Lye D C B, Hughes A, O'Brien D, Athan E
Department of Infectious Diseases, Level 7, Geelong Hospital, Ryrie Street, PO Box 281, Geelong, 3220, Victoria, Australia.
Eur J Clin Microbiol Infect Dis. 2005 Nov;24(11):753-5. doi: 10.1007/s10096-005-0038-2.

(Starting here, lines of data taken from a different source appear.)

(* ===== verification/Network.v ===== *)
(** * The networking task and the threads around it ([agent/src/agent.rs])

    [run_blocking] with everything it starts: the platform's thread, the clock
    loop, and the networking task, which finds a controller, registers and then
    runs the joined loops.  Each loop is a relation on its own phase, the
    agent, and (for those that share the client) the client behind its mutex;
    [nstep] interleaves them.  A step is what a loop does between two [await]s,
    so a mutex held across one is a field ([holder]); an [await] on the queue's
    lock is a point between two steps.  Timers, answers of the controller and
    clock readings are the environment's.  [network_refines_enforcement]: what
    [Enforcement] shows of its executions holds of the whole process. *)
From S2P Require Import Prelude Codec Fs Tracker Schedule Messages Clock Protocol Db Queue Store.
From S2P Require Import Events Recorder Config Client Discovery Agent Loops Delivery Enforcement.
From S2P Require Import Restart Platform Main.
#[local] Open Scope Z_scope.

(** ** The shared client: [Arc<Mutex<(ControllerClient, Uuid)>>] *)
Record client : Type := mk_client { base_url : string; device : Uuid }.

(** The loops that keep the lock while they wait for an answer. *)
Inductive owner : Type := HeldByHeartbeat | HeldByDelivery.
Record lock : Type := mk_lock { shared_client : client; holder : option owner }.

(** ** The phases of the loops *)
Inductive register_phase : Type :=
| RgSend
| RgAnswered (answer : result ClientError RegisterResponse)
| RgAdopting (response : RegisterResponse)
| RgBackoff (until : Instant).

Inductive resolve_phase : Type :=
| RvStart
| RvSearching
| RvBackoff (until : Instant).

Inductive heartbeat_phase : Type :=
| HbSelect
| HbTicked                        (* about to read the client's url and id *)
| HbReady (url : string) (device_id : Uuid) (request : HeartbeatRequest)
| HbSent (url : string)           (* in flight, the client locked *)
| HbAnswered (url : string) (answer : result ClientError HeartbeatResponse)
| HbAdopting (response : HeartbeatResponse)
| HbReporting
| HbLost                          (* about to lock the client and register again *)
| HbRegistering (r : register_phase)
| HbStopped.

(** An interval's next tick and the phase. *)
Record heartbeat : Type := mk_hb { hb_next : Instant; hb_at : heartbeat_phase }.

(** [final]: the attempt after the shutdown signal. *)
Inductive delivery_phase : Type :=
| DlSelect
| DlTake (final : bool)
| DlReady (final : bool) (pending : list PendingDelivery)
| DlSent (final : bool) (pending : list PendingDelivery) (url : string)
| DlAnswered (final : bool) (pending : list PendingDelivery) (url : string)
    (answer : result ClientError EventSubmissionResponse)
| DlSettle (final : bool) (pending : list PendingDelivery)
    (answer : result ClientError EventSubmissionResponse)
| DlStopped.
Record delivery : Type := mk_dl { dl_next : Instant; dl_at : delivery_phase }.

Inductive poll_phase (R : Type) : Type :=
| PlTop
| PlPolling
| PlAnswered (answer : R)
| PlBackoff (until : Instant)
| PlStopped.
Arguments PlTop {R}.
Arguments PlPolling {R}.
Arguments PlAnswered {R} answer.
Arguments PlBackoff {R} until.
Arguments PlStopped {R}.

Abbreviation schedule_poll := (poll_phase (result ClientError (option Schedule.t))) (only parsing).
Abbreviation message_poll := (poll_phase (result ClientError (list AgentMessage.t))) (only parsing).

(** [watch]: the next tick of the watch interval. *)
Inductive clock_phase : Type :=
| CkTop (l : ClockSync.t) (watch : Instant)
| CkMeasuring (l : ClockSync.t) (watch : Instant)
| CkSelect (l : ClockSync.t) (watch : Instant)
| CkStopped.

(** ** Events *)
Inductive loop_name : Type :=
| HeartbeatLoop | ScheduleLoop | MessageLoop | DeliveryLoop | ClockLoop | NetworkTask.

Inductive event : Type :=
| ETime
| ENotified (ok : bool)                        (* a notification; [ok]: [handle] gave no error *)
| EPumpEnded (closed : bool)                   (* [closed]: the recorder's [shutdown] was written *)
| EMain                                        (* the main thread queues a notice of the end *)
| EShutdown (instant : Instant)                (* [begin_shutdown] *)
| EExit (instant : Instant)                    (* [run_blocking] stops waiting *)
| EEnforce (lb : label)
| EWake (lb : label)                           (* an arm of the enforcement loop's [select!] *)
| EArm (who : loop_name)                       (* an arm other than the shutdown's *)
| EOwn (who : loop_name)
| ERequest (who : loop_name) (device_id : Uuid)
| EConfirm                                     (* the controller gave its schedule *)
| EAssigned (device_id : Uuid)                 (* a registration succeeded; confirms too *)
| ETake (final : bool)                         (* the delivery loop read the queue *)
| ESettled (pending : list PendingDelivery)
    (answer : result ClientError EventSubmissionResponse)
| EPipeEnded
| EPanic.

(** What the joined loops are at.  [pipe]: the notifier's pipe is being
    served; [missed]: see [heartbeat_step]. *)
Record loops : Type := mk_loops {
  lk : lock;
  hb : heartbeat;
  sp : schedule_poll;
  mp : message_poll;
  dl : delivery;
  pipe : bool;
  missed : bool;
}.

(** The networking task. *)
Inductive task : Type :=
| Resolving (r : resolve_phase)
| Registering (url : string) (r : register_phase)
| Joined (ls : loops)
| Died.                        (* a panic unwound it *)

(** The main thread. *)
Inductive main_phase : Type :=
| MPump                                                  (* in [platform::run] *)
| MNotices (es : list (Uuid -> DateTime -> QueuedEvent)) (* left to enqueue *)
| MFlush (until : Instant)                               (* waits for the task *)
| MDone.

Record net : Type := mk_net {
  n_world : world;               (* the agent, the enforcement loop, the clocks *)
  n_recorder : UsageRecorder.t;
  n_task : task;
  n_clock : clock_phase;
  n_main : main_phase;
}.

Section Network.
Import Agent.
Context {TT : TimeText} {UT : UuidText} {SJ : Serde (gmap string json)} {SQ : SqlEngine}
  {SS : Serde Schedule.t} {SM : Serde MessageStore.t} {SF : Serde AgentFileConfig}
  {HO : HashOrder}.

Reported here is the case of a 72-year-old man who was diagnosed with Candida glabrata prosthetic mitral valve endocarditis and treated successfully with fluconazole plus caspofungin after he refused and was determined unfit for surgery. Initial treatment with intravenous amphotericin B resulted in acute renal impairment. Despite 8 days of intravenous fluconazole therapy, he remained fungemic. Caspofungin was added to the treatment regimen with subsequent sterilisation of blood culture. The patient was treated for 34 days with caspofungin and 41 days with fluconazole. He continued oral fluconazole after hospital discharge and remained well at follow-up 11 months later. The role of fluconazole and caspofungin in the treatment of Candida endocarditis is discussed.
本文报告了一例72岁男性患者,该患者被诊断为光滑念珠菌人工二尖瓣心内膜炎,在拒绝手术且被判定不宜进行手术后,接受氟康唑联合卡泊芬净治疗并获成功。最初静脉注射两性霉素B治疗导致急性肾功能损害。尽管静脉注射氟康唑治疗8天,但他仍有真菌血症。在治疗方案中加用卡泊芬净后血培养随后转阴。患者接受卡泊芬净治疗34天,氟康唑治疗41天。出院后他继续口服氟康唑,11个月后随访情况良好。文中讨论了氟康唑和卡泊芬净在念珠菌性心内膜炎治疗中的作用。